Czasem ekipa przypomina sobie swoje najdawniejsze nagrania i One Shot, One Kill to coś na kształt tych niemal speedowych numerów z debiutu "Arise Of The Empire" z 1999, ogólnie jednak trzymają się głównego nurtu europejskiego "twardego" heavy power, gdzie melodia ma jakieś konkretne znaczenie. W Eye for an Eye mamy na początku zdecydowanie współczesne pole bitwy, ale sama kompozycja jak i większość innych niczego do współczesnego heavy/power nie wnosi. Po prostu sprawnie odegrany mocny heavy/power. Wyciszenie następuje w stojącej na przyzwoitym poziomie refleksyjnej balladzie Days of Mourning z gitarą akustyczną (gra na niej sam Cenci), która pokazuje, że wokalista potrafi także zaśpiewać w bardziej teatralny sposób. Chyba z tych mocniejszych numerów najlepszy jest Burnin' Pyres, jest tu pewien autentyczny ładunek rycerskiego heroizmu oraz świetna praca obu gitar. Grupa pewnie uważała podobnie umieszczając na tym LP także bonusową akustyczną wersją tej kompozycji, zresztą bardzo elegancką i romantyczną.

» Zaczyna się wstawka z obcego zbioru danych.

(** * Parameter tying in GPy: a shallow embedding of
      [GPy/core/parameterization/ties_and_remappings.py]

    The [Tie] object keeps groups of scalar parameters at one shared value.
    It owns a vector of canonical slots ([tied_param]), a label buffer
    ([label_buf]) and the positions of the slots in the flattened parameter
    vector ([buf_idx]).  This file embeds the methods of [Tie] as functions
    over an explicit model state and proves properties of them.

    Conventions of the embedding.
    - NumPy [float64] values are idealised as exact rationals ([Qc]).
    - One-dimensional NumPy arrays are lists; the operations that NumPy
      rejects (shape mismatch, index out of bounds) return an exception.
    - A method of [Tie] is a computation in a state-and-exception monad; a
      raised exception carries the state in which it was raised, so that what
      was mutated before the failure stays visible.
    - [print] statements (warnings) have no effect on the state and are left
      out. *)

From Stdlib Require Import ZArith QArith Qcanon Lia.
From stdpp Require Import base numbers list option.

Local Set Warnings "-register-all".
Local Open Scope Z_scope.

(** ** Exceptions and fallible pure computations *)

Inductive exn :=
  | ValueError | IndexError | TypeError | AttributeError
  | AssertionError | UnboundLocalError | RecursionError.

Inductive res (A : Type) :=
  | Val (a : A)
  | Exc (e : exn).
Arguments Val {A} a.
Arguments Exc {A} e.

#[global] Instance res_ret : MRet res := λ A a, Val a.
#[global] Instance res_bind : MBind res := λ A B k r,
  match r with Val a => k a | Exc e => Exc e end.

Definition of_option {A} (e : exn) (o : option A) : res A :=
  match o with Some a => Val a | None => Exc e end.

(** ** NumPy on one-dimensional arrays *)

Module np.

(** [m.sum()] of a boolean array: the number of [True] entries. *)
Fixpoint count_true (m : list bool) : nat :=
  match m with
  | [] => 0
  | b :: m' => ((if b then 1 else 0) + count_true m')%nat
  end.

(** The entries of [a] where [m] is [True] (lengths already checked). *)
Fixpoint select {A} (m : list bool) (a : list A) : list A :=
  match m, a with
  | b :: m', x :: a' => if b then x :: select m' a' else select m' a'
  | _, _ => []
  end.

(** [a[m]] for a boolean mask [m]: the mask must have the length of [a]. *)
Definition mask_get {A} (a : list A) (m : list bool) : res (list A) :=
  if decide (length m = length a) then Val (select m a) else Exc IndexError.

(** [a[m] = f(a[m])] entry by entry; with a constant [f] this is the scalar
    assignment [a[m] = v]. *)
Definition mask_update {A} (f : A → A) (a : list A) (m : list bool)
  : res (list A) :=
  if decide (length m = length a)
  then Val (zip_with (λ (b : bool) x, if b then f x else x) m a)
  else Exc IndexError.

Definition mask_set {A} (a : list A) (m : list bool) (v : A) : res (list A) :=
  mask_update (λ _, v) a m.

(** Writes [vs] in order into the entries of [a] selected by [m]. *)
Fixpoint scatter {A} (m : list bool) (a vs : list A) : list A :=
  match m, a with
  | b :: m', x :: a' =>
      if b then
        match vs with
        | v :: vs' => v :: scatter m' a' vs'
        | [] => x :: scatter m' a' []
        end
      else x :: scatter m' a' vs
  | _, _ => a
  end.

(** [a[m] = vs] for an array [vs]: it has one value per selected entry, or
    a single value that is broadcast. *)
Definition mask_set_arr {A} (a : list A) (m : list bool) (vs : list A)
  : res (list A) :=
  if decide (length m = length a) then
    if decide (length vs = count_true m) then Val (scatter m a vs)
    else match vs with
         | [v] => Val (zip_with (λ (b : bool) x, if b then v else x) m a)
         | _ => Exc ValueError
         end
  else Exc IndexError.

(** An elementwise binary operation with NumPy broadcasting: equal lengths,
    or one operand of length one. *)
Definition broadcast {A B C} (f : A → B → C) (a : list A) (b : list B)
  : res (list C) :=
  if decide (length a = length b) then Val (zip_with f a b)
  else match a, b with
       | [x], _ => Val (f x <$> b)
       | _, [y] => Val ((λ x, f x y) <$> a)
       | _, _ => Exc ValueError
       end.

(** [np.where(m)[0]]: the indices at which [m] is [True]. *)
Fixpoint where_from (i : nat) (m : list bool) : list nat :=
  match m with
  | [] => []
  | b :: m' => if b then i :: where_from (S i) m' else where_from (S i) m'
  end.
Definition where_ (m : list bool) : list nat := where_from 0 m.

(** [np.in1d(a, b)]. *)
Definition in1d (a b : list Z) : list bool :=
  (λ x, bool_decide (x ∈ b)) <$> a.

(** [np.hstack(arrays)]: needs at least one array. *)
Definition hstack {A} (arrays : list (list A)) : res (list A) :=
  match arrays with
  | [] => Exc ValueError
  | _ => Val (concat arrays)
  end.

(** [np.unique(a)]: the distinct entries of [a] in increasing order. *)
Fixpoint insert_sorted (x : Z) (l : list Z) : list Z :=
  match l with
  | [] => [x]
  | y :: l' =>
      if decide (x < y) then x :: l
      else if decide (x = y) then l
      else y :: insert_sorted x l'
  end.
Definition unique (a : list Z) : list Z := foldr insert_sorted [] a.

(** [a.sum()] and [a.mean()] on rationals. *)
Definition sum (a : list Qc) : Qc := foldr Qcplus (Qc_of_Z 0) a.
Definition mean (a : list Qc) : Qc :=
  (sum a / Qc_of_Z (Z.of_nat (length a)))%Qc.

(** [a[idx]] for an integer index array. *)
Definition take_idx {A} (a : list A) (idx : list nat) : res (list A) :=
  of_option IndexError (mapM (λ i, a !! i) idx).

(** [a[idx] = vs] for an integer index array: one value per index or a
    single broadcast value; indices are checked first. *)
Definition put_idx {A} (a : list A) (idx : list nat) (vs : list A)
  : res (list A) :=
  if decide (Forall (λ i, (i < length a)%nat) idx) then
    if decide (length vs = length idx)
    then Val (foldl (λ acc iv, <[iv.1 := iv.2]> acc) a (zip idx vs))
    else match vs with
         | [v] => Val (foldl (λ acc i, <[i := v]> acc) a idx)
         | _ => Exc ValueError
         end
  else Exc IndexError.

(** [buf[:] = vs] on a buffer of [n] entries. *)
Definition assign_all {A} (n : nat) (vs : list A) : res (list A) :=
  if decide (length vs = n) then Val vs
  else match vs with
       | [v] => Val (replicate n v)
       | _ => Exc ValueError
       end.

(** [a.flat[:] = vs]: the values are repeated cyclically when there are
    fewer than entries, extra values are dropped, and no value at all
    leaves [a] as it is. *)
Definition flat_assign {A} (a vs : list A) : list A :=
  imap (λ i x, default x (vs !! (i `mod` length vs)%nat)) a.

(** The cast of an integer to [np.uint32]. *)
Definition uint32 (z : Z) : Z := z `mod` 2 ^ 32.

End np.

(** ** The parameter tree *)

(** Modelled from the spec: the parameter tree, an external collaborator of
    which only the consumed interface is specified.  The tree exposes one
    contiguous, ordered vector covering every leaf, with a parallel gradient
    vector; a leaf carries an integer tie label per scalar (0 if free) and
    zero or one constraint.  A position of the flattened tree is a [Cell]. *)
Definition transform := nat.

Record Cell := {
  value : Qc;                    (* entry of [param_array] *)
  grad : Qc;                     (* entry of [gradient] *)
  tie : Z;                       (* entry of the leaf's [tie] array *)
  constraint : option transform  (* the active constraint, if any *)
}.

Definition set_value (v : Qc) (c : Cell) : Cell :=
  {| value := v; grad := grad c; tie := tie c; constraint := constraint c |}.
Definition set_grad (g : Qc) (c : Cell) : Cell :=
  {| value := value c; grad := g; tie := tie c; constraint := constraint c |}.
Definition set_tie (l : Z) (c : Cell) : Cell :=
  {| value := value c; grad := grad c; tie := l; constraint := constraint c |}.
Definition set_constraint (t : option transform) (c : Cell) : Cell :=
  {| value := value c; grad := grad c; tie := tie c; constraint := t |}.

(** Modelled from the spec: a leaf ([Param]) is addressed by its raveled
    (global) index range in the flattened vectors. *)
Record Param := { offset : nat; size : nat }.

(** A node handed to the tying operations: a leaf, or a [Parameterized]
    container with its ordered [parameters]. *)
Inductive Node :=
  | Leaf (x : Param)
  | Parameterized (parameters : list Node).

(** The state of the model: the flattened tree and the attributes of the
    [Tie] object.  The [Tie] node is the last child of the root, so the
    canonical slots of [tied_param], when there are any, are the last
    positions of the flattened tree; [tied_param] records [None] or the size
    of that [Param].  [np_empty] stands for the unspecified contents of
    freshly allocated storage ([np.empty]). *)
Record Model := {
  tree : list Cell;
  tied_param : option nat;
  label_buf : option (list Z);
  buf_idx : option (list nat);
  _untie_ : option (list bool);
  _PROPAGATE_VAL_ : bool;
  _updates : bool;
  _optimizer_copy_transformed : bool;
  np_empty : nat → Qc
}.

Definition with_tree (t : list Cell) (st : Model) : Model :=
  {| tree := t; tied_param := tied_param st; label_buf := label_buf st;
     buf_idx := buf_idx st; _untie_ := _untie_ st;
     _PROPAGATE_VAL_ := _PROPAGATE_VAL_ st; _updates := _updates st;
     _optimizer_copy_transformed := _optimizer_copy_transformed st;
     np_empty := np_empty st |}.
Definition with_tied (t : list Cell) (k : option nat) (st : Model) : Model :=
  {| tree := t; tied_param := k; label_buf := label_buf st;
     buf_idx := buf_idx st; _untie_ := _untie_ st;
     _PROPAGATE_VAL_ := _PROPAGATE_VAL_ st; _updates := _updates st;
     _optimizer_copy_transformed := _optimizer_copy_transformed st;
     np_empty := np_empty st |}.
Definition with_buffers (lb : option (list Z)) (bi : option (list nat))
    (un : option (list bool)) (st : Model) : Model :=
  {| tree := tree st; tied_param := tied_param st; label_buf := lb;
     buf_idx := bi; _untie_ := un;
     _PROPAGATE_VAL_ := _PROPAGATE_VAL_ st; _updates := _updates st;
     _optimizer_copy_transformed := _optimizer_copy_transformed st;
     np_empty := np_empty st |}.
Definition with_PROPAGATE_VAL_ (b : bool) (st : Model) : Model :=
  {| tree := tree st; tied_param := tied_param st; label_buf := label_buf st;
     buf_idx := buf_idx st; _untie_ := _untie_ st;
     _PROPAGATE_VAL_ := b; _updates := _updates st;
     _optimizer_copy_transformed := _optimizer_copy_transformed st;
     np_empty := np_empty st |}.
Definition with_updates (b : bool) (st : Model) : Model :=
  {| tree := tree st; tied_param := tied_param st; label_buf := label_buf st;
     buf_idx := buf_idx st; _untie_ := _untie_ st;
     _PROPAGATE_VAL_ := _PROPAGATE_VAL_ st; _updates := b;
     _optimizer_copy_transformed := _optimizer_copy_transformed st;
     np_empty := np_empty st |}.
Definition with_optimizer_copy_transformed (b : bool) (st : Model) : Model :=
  {| tree := tree st; tied_param := tied_param st; label_buf := label_buf st;
     buf_idx := buf_idx st; _untie_ := _untie_ st;
     _PROPAGATE_VAL_ := _PROPAGATE_VAL_ st; _updates := _updates st;
     _optimizer_copy_transformed := b;
     np_empty := np_empty st |}.

(** The flattened vectors of the root ([self._highest_parent_]). *)
Definition param_array (st : Model) : list Qc := value <$> tree st.
Definition gradient (st : Model) : list Qc := grad <$> tree st.
Definition ties (st : Model) : list Z := tie <$> tree st.

(** The first position of [tied_param] in the flattened tree, for a
    [tied_param] of size [k]. *)
Definition tied_offset (st : Model) (k : nat) : nat := (length (tree st) - k)%nat.

(** [self.tied_param] as a leaf of the tree. *)
Definition tied_leaf (st : Model) (k : nat) : Param :=
  {| offset := tied_offset st k; size := k |}.

(** [_raveled_index_for(x)]: the positions of leaf [x]. *)
Definition _raveled_index_for (x : Param) : list nat := seq (offset x) (size x).

(** The part of a flattened vector that belongs to leaf [x]. *)
Definition slice {A} (x : Param) (l : list A) : list A :=
  take (size x) (drop (offset x) l).

(** Applies [f] to the entries of leaf [x], giving [f] the index inside the
    leaf. *)
Definition update_leaf {A} (f : nat → A → A) (x : Param) (l : list A) : list A :=
  imap (λ i a,
        if decide (offset x ≤ i < offset x + size x)%nat
        then f (i - offset x)%nat a else a) l.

CENTVRION niczego tu nowego nie pokazuje, nawet w stosunku do swojej poprzedniej płyty, poza większą dawką metalowego romantyzmu. Ogólny poziom tych kompozycji jest dobry, wpadek nie ma, Roberto Cenci bezproblemowo radzi sobie z zadaniem zastąpienia Quintanaby w każdym rodzaju śpiewu, a produkcja jest bardzo staranna. Tak, brzmi to wszystko bardzo dobrze, klarownie i przestrzennie, a nagrywał i miksował Manuele Marani, który z mocniejszym metalem zrealizował sporo albumów w interesujący sposób.
Dobra płyta, choć zachowawcza w ramach gatunku.


ocena: 7/10

new 6.07.2019
NIE JESTEM ATEISTĄ - WIERZĘ W HEAVY METAL

"Only The Strong Survive!"

Odpowiedz
#3
Centvrion - Arise of the Empire (1999)

[Obrazek: 7059.jpg]

Tracklista:
1. Centurion 04:15
2. Steel Breath 05:37
3. Guns Are Screaming 04:22
4. Metal Gladiator 05:28
5. Snow Covers the Imperial Alps 07:30
6. Bloodstreets 05:26
7. Mors Tua Vita Mea 05:24
8. Razor Blade 06:30
9. Ragin' Power 06:12

Rok wydania: 1999
Gatunek: Heavy Power Metal
Kraj: Włochy

Skład:
Germano Quintaba - śpiew
Luciano Monti - gitara
Fabio Monti - gitara
Manuele Maricotti - bas
Marco Bracciotti -  perkusja

Trudno powiedzieć, jakie byłyby losy CENTVRION braci Monti, gdyby nie wytwórnia Scarlet Records i jej wczesne preferencje wydawnicze. Zupełnie nowy i nieznany zespół uzyskuje niemal natychmiast kontrakt płytowy z początkującą wytwórnią, która gigantem stała się dopiero kilka lat później. A w 1999, gdy wydaje jako szósty album w swojej ofercie debiut CENTVRION, jest po prostu małą firmą przedstawiającą... ekstremalne metalowe granie z Italii. W tym czasie we Włoszech mało było jeszcze chętnych wydawać podobne rzeczy, były to gatunki niszowe i mało popularne w tym kraju, ale CENTVRION swoją szanse dostał.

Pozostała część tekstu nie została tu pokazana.